LA VOLUNTAD DE PODER, EL AMORALISMO

                     Y EL USO PROSAICO DE NIETZSCHE

 

  Artículo de H. C. F.  Mansilla

 

(Nota añadida: Desearía establecer contacto con el Dr. Mansilla, pues sus artículos de reflexión filosófico política sobre la cultura occidental me parecen muy interesantes. Pero sucede que su dirección de correo electrónico, que he encontrado en Internet, no funciona, está bloqueada. Si alguien pudiera proporcionarme algún contacto se lo agradecería) (L. B.-B.)

 

   Después de un largo periodo dominado por el racionalismo y la Ilustración, brotaron en el siglo XIX diversas escuelas de pesimismo histórico y realismo antihumanista, cuyo representante más conspicuo fue Friedrich Nietzsche (1844-1900). Los méritos y logros asociados a su pensamiento son sólidos y bien conocidos. Basta mencionar, por ejemplo, su intento de descubrir la voluntad de poder en las más diversas operaciones intelectuales: detrás de los ideales de objetividad de los científicos y detrás de la moral universalista se ocultan a menudo ── pero no siempre ni obligatoriamente ── los instintos del poder desnudo.   

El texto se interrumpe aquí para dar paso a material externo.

(** *** A new process *)

(** Its space is entered in the table under a new cell. *)
Lemma addProcess_spec E s a (Q : unit → Kernel → Prop) :
  (∀ p, p ∈ entries s → ∃ e, cells s !! p = Some e ∧ (p < cellCount s)%nat ∧ space e ≠ a) →
  Q () (with_entries (entries s ++ [cellCount s]) (with_new_cell (mkProcess a 1) s)) → wp E (addProcess a) Q s.
Proof.
  intros Hall HQ. apply wp_bind, wp_get, wp_bind, wp_put, wp_bind.
  assert (∀ p, p ∈ entries s → ∃ e, cells (with_new_cell (mkProcess a 1) s) !! p = Some e ∧ space e ≠ a) as Hnew.
  { intros p Hp. destruct (Hall p Hp) as (e & He & Hlt & Ha). exists e. cbn. by rewrite lookup_insert_ne by lia. }
  apply find_spec; [|intros p Hp (e' & He' & Ha)|intros _; by apply wp_modify].
  - intros p Hp. destruct (Hnew p Hp) as (e & He & _). by exists e.
  - destruct (Hnew p Hp) as (e & He & Hne). congruence.
Qed.

Definition loaded (t : Z) (s : Kernel) : Kernel :=
  with_entries (entries s ++ [cellCount s]) (with_new_cell (mkProcess (spaceCount s) 1)
    (with_thread t (InLoad, Some (spaceCount s)) (with_new_space s))).

Lemma loaded_ok n s t name : counted n s → threads s !! t = Some (AtExec name, None) → counted n (loaded t s).
Proof.
  intros Hc Ht. set (a := spaceCount s).
  assert (∀ p e, cells s !! p = Some e → p ≠ cellCount s ∧ space e ≠ a) as Hnew.
  { intros p e He. destruct (ct_cells _ _ Hc p e He). unfold a. lia. }
  assert (∀ p, p ∈ entries s → p ≠ cellCount s) as Hne by (intros p [e He]%(counted_cells n s p Hc); by apply (Hnew p e)).
  assert (∀ b, sum_of (weight b) (threads (loaded t s)) = sum_of (weight b) (threads s) + if decide (b = a) then 1 else 0) as Hsum.
  { intros b. cbn. rewrite (sum_update _ _ _ _ _ Ht). assert (weight b (AtExec name, None) = 0) as -> by (unfold weight; by rewrite decide_False).
    case_decide as Hb; [subst b; rewrite weight_self; lia|rewrite weight_other by done; lia]. }
  assert (∀ b p, process_of s b p → process_of (loaded t s) b p) as Hproc.
  { intros b p (Hp & e & He & Hb). split; [cbn; apply elem_of_app; by left|]. exists e. cbn. rewrite lookup_insert_ne; [done|].
    by apply not_eq_sym, (Hnew p e). }
  assert (∀ b p, process_of (loaded t s) b p → b = a ∧ p = cellCount s ∨ process_of s b p) as Hback.
  { intros b p (Hp & e & He & Hb). cbn in Hp, He. apply elem_of_app in Hp as [Hp|Hp%list_elem_of_singleton].
    - right. rewrite lookup_insert_ne in He by (by apply not_eq_sym, Hne). split; [done|by exists e].
    - left. subst p. rewrite lookup_insert_eq in He. by injection He as <-. }
  constructor.
  - cbn. apply NoDup_app. split_and!; [apply Hc| |apply NoDup_singleton]. intros p Hp Hp'%list_elem_of_singleton. by apply (Hne p).
  - intros p Hp. cbn in Hp. apply elem_of_app in Hp as [Hp|Hp%list_elem_of_singleton].
    + destruct (ct_entries _ _ Hc p Hp) as (e & He & Hn & H0). exists e. rewrite Hsum, decide_False by (by apply (Hnew p e)).
      cbn. rewrite lookup_insert_ne by (by apply not_eq_sym, Hne). split_and!; [done|lia|done].
    + subst p. eexists. cbn [cells loaded with_entries with_new_cell with_thread with_new_space]. rewrite lookup_insert_eq.
      split; [done|]. cbn [space numThreads]. fold a. rewrite Hsum, decide_True by done. split; [|lia]. rewrite sum_zero; [done|].
      intros u [pl [b|]] Hu; [|unfold weight; by rewrite decide_False]. destruct (ct_places _ _ Hc u _ Hu) as (_ & Hlt & _).
      apply weight_other. unfold a. lia.
  - intros b p q [[-> ->]|Hp]%Hback [[Hb ->]|Hq]%Hback; [done| | |by apply (ct_distinct _ _ Hc b)].
    + destruct Hq as (_ & e & He & Ha). by destruct (Hnew q e He).
    + subst b. destruct Hp as (_ & e & He & Ha). by destruct (Hnew p e He).
  - intros u x Hu. cbn in Hu. apply lookup_insert_Some in Hu as [[<- <-]|[_ Hu]].
    + split; [by apply (ct_places _ _ Hc t _ Ht)|]. cbn. fold a. split_and!; [lia| |done]. intros _. exists (cellCount s).
      split; [cbn; apply elem_of_app; right; by left|]. exists (mkProcess a 1). cbn. by rewrite lookup_insert_eq.
    + destruct (ct_places _ _ Hc u x Hu) as [Hr Hg]. split; [done|]. destruct x as [pl [b|]]; [|exact Hg].
      destruct Hg as (H1 & H2 & H3). cbn. split_and!; [lia| |].
      * intros Hf. destruct (H2 Hf) as [p Hp]. exists p. by apply Hproc.
      * intros p Hp. destruct (H3 p Hp) as (q & ? & Hq). exists q. split; [done|]. by apply Hproc.
  - cbn. rewrite (sum_update _ _ _ _ _ Ht), (ct_exec _ _ Hc). f_equal. cbn. lia.
  - intros p e. cbn. intros [[<- <-]|[_ He]]%lookup_insert_Some; [cbn; lia|]. destruct (ct_cells _ _ Hc p e He). lia.
  - cbn. rewrite map_size_insert_Some by (by eexists). apply Hc.
Qed.

Lemma counted_mem n s m : counted n s → counted n (with_mem m s).
Proof. intros []. by constructor. Qed.

Lemma wp_construct_space executables t name s (Q : nat → Kernel → Prop) :
  (∀ m, Q (spaceCount s) (with_mem m (with_new_space s))) → wp any_fault (construct_space executables t name) Q s.
Proof.
  intros HQ. unfold construct_space. destruct (executables name) as [x|]; [|done].
  apply wp_bind, wp_get, wp_bind, wp_put, wp_bind, wp_modify, wp_ret. apply HQ.
Qed.

Lemma kernel_exec_ok executables n s t name : counted n s → threads s !! t = Some (AtExec name, None) →
  wp any_fault (kernel_exec executables t name) (λ _ s', counted n s') s.
Proof.
  intros Hc Ht. apply wp_bind, wp_construct_space. intros m. apply wp_bind, wp_modify, wp_bind, addProcess_spec.
  - cbn. intros p Hp. destruct (counted_cells n s p Hc Hp) as [e He]. exists e. destruct (ct_cells _ _ Hc p e He).
    split_and!; [done|lia|lia].
  - apply wp_in_space; [done|]. intros [] m'. exact (counted_mem n _ m' (loaded_ok n s t name Hc Ht)).
Qed.

Lemma StartProcess_ok executables m name : wp any_fault (StartProcess executables 0 name) (λ _ s', counted 0 s') (initial m).
Proof.
  apply wp_bind, wp_construct_space. intros m1. apply wp_bind, wp_modify, wp_bind, wp_in_space; [done|]. intros [] m2.
  apply addProcess_spec; [intros p Hp; by apply elem_of_nil in Hp|]. cbn.
  set (s := with_entries _ _). assert (threads s = {[0 := (InUser, Some 0%nat)]}) as Hth by (cbn; apply insert_insert_eq).
  assert (∀ f, sum_of f (threads s) = f (InUser, Some 0%nat)) as Hsum.
  { intros f. rewrite Hth. apply (sum_only f _ 0); [|apply lookup_singleton_eq]. intros j y [<- _]%lookup_singleton_Some. done. }
  assert (∀ a p, process_of s a p ↔ a = 0%nat ∧ p = 0%nat) as Hproc.
  { intros a p. unfold process_of. cbn. rewrite list_elem_of_singleton. split.
    - intros [-> (e & He & <-)]. rewrite lookup_insert_eq in He. by injection He as <-.
    - intros [-> ->]. split; [done|]. eexists. by rewrite lookup_insert_eq. }
  constructor.
  - apply NoDup_singleton.
  - cbn. intros p ->%list_elem_of_singleton. eexists. rewrite lookup_insert_eq. split; [done|]. cbn [space numThreads].
    by rewrite Hsum, weight_self.
  - by intros a p q [_ ->]%Hproc [_ ->]%Hproc.
  - intros t x. rewrite Hth. intros [<- <-]%lookup_singleton_Some. split; [done|]. cbn. split_and!; [lia| |done].
    intros _. exists 0%nat. by apply Hproc.
  - by rewrite Hsum.
  - cbn. intros p e [[<- <-]|[_ He]]%lookup_insert_Some; [cbn; lia|by rewrite lookup_empty in He].
  - rewrite Hth, map_size_singleton. cbn. lia.
Qed.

   El caso de Nietzsche es interesante en la actual realidad latinoamericana, donde su popularidad en medios intelectuales es sospechosamente inmensa. Los postmodernistas universitarios, los adoradores del poder político irrestricto, los partidarios del "todo vale", los  deconstructivistas de toda laya y los enemigos de toda ética normativa adoran a Nietzsche como a su santo patrón.

 

   La doctrina de la sospecha sistemática que practicó Nietzsche le condujo a percibir la vigencia omnipotente de los instintos detrás de todo principio ético, a recelar de la consciencia en cuanto disfraz de apetitos, a conjeturar que toda reflexión encubre una concupiscencia irrefrenable y a suponer que lo bello, lo justo y lo bueno, como también el trabajo, las instituciones sociales y políticas y hasta las edificaciones de la historia, configurarían un barniz de hipocresía y falsas apariencias del cual se dotan todas las sociedades. Esta teoría de la desilusión y el desencanto ── con su aspecto lateral de un estoicismo aristocrático: el verdadero sabio toma a su cargo el lastre y la pesadumbre que significa la veracidad ── termina ineludiblemente en la sentencia de que la realidad es sólo el mundo de los apetitos y las pasiones y que el pensamiento es únicamente la relación de los instintos entre sí. El intelecto sería, por consiguiente, una mera reproducción de un impulso vital que estaría allende el bien y el mal; la ética y la política representarían ardides justificatorios de esa propensión vital y de la voluntad de poder que se deriva de ella.

 

   La ideología de la desconfianza fundamental concluye en una certeza inconmovible: el impulso vital, los instintos animales y la voluntad de poder conformarían la base y el fin de toda la actividad y tendrían una fuerza normativa omnímoda, ante la cual toda resistencia y toda reflexión serían inútiles. Esta deliberada simpleza es la típica de gente ingenua y dedicada a los libros que quiere dar la impresión de ser dura y perspicaz, mundana y cínica, gente que, en el fondo, está poseída por un anhelo avasallador de encontrar una certidumbre a la cual aferrarse y desde la cual explicar la inmensa diversidad del mundo. A menudo estos ejercicios teóricos provienen de personas sensibles a quienes no les ha ido muy bien en la vida y que viven en las esferas de la cultura, el intelecto y el arte, y que no quieren pasar como ingenuos, y, al contrario, quieren ser considerados como realistas implacables.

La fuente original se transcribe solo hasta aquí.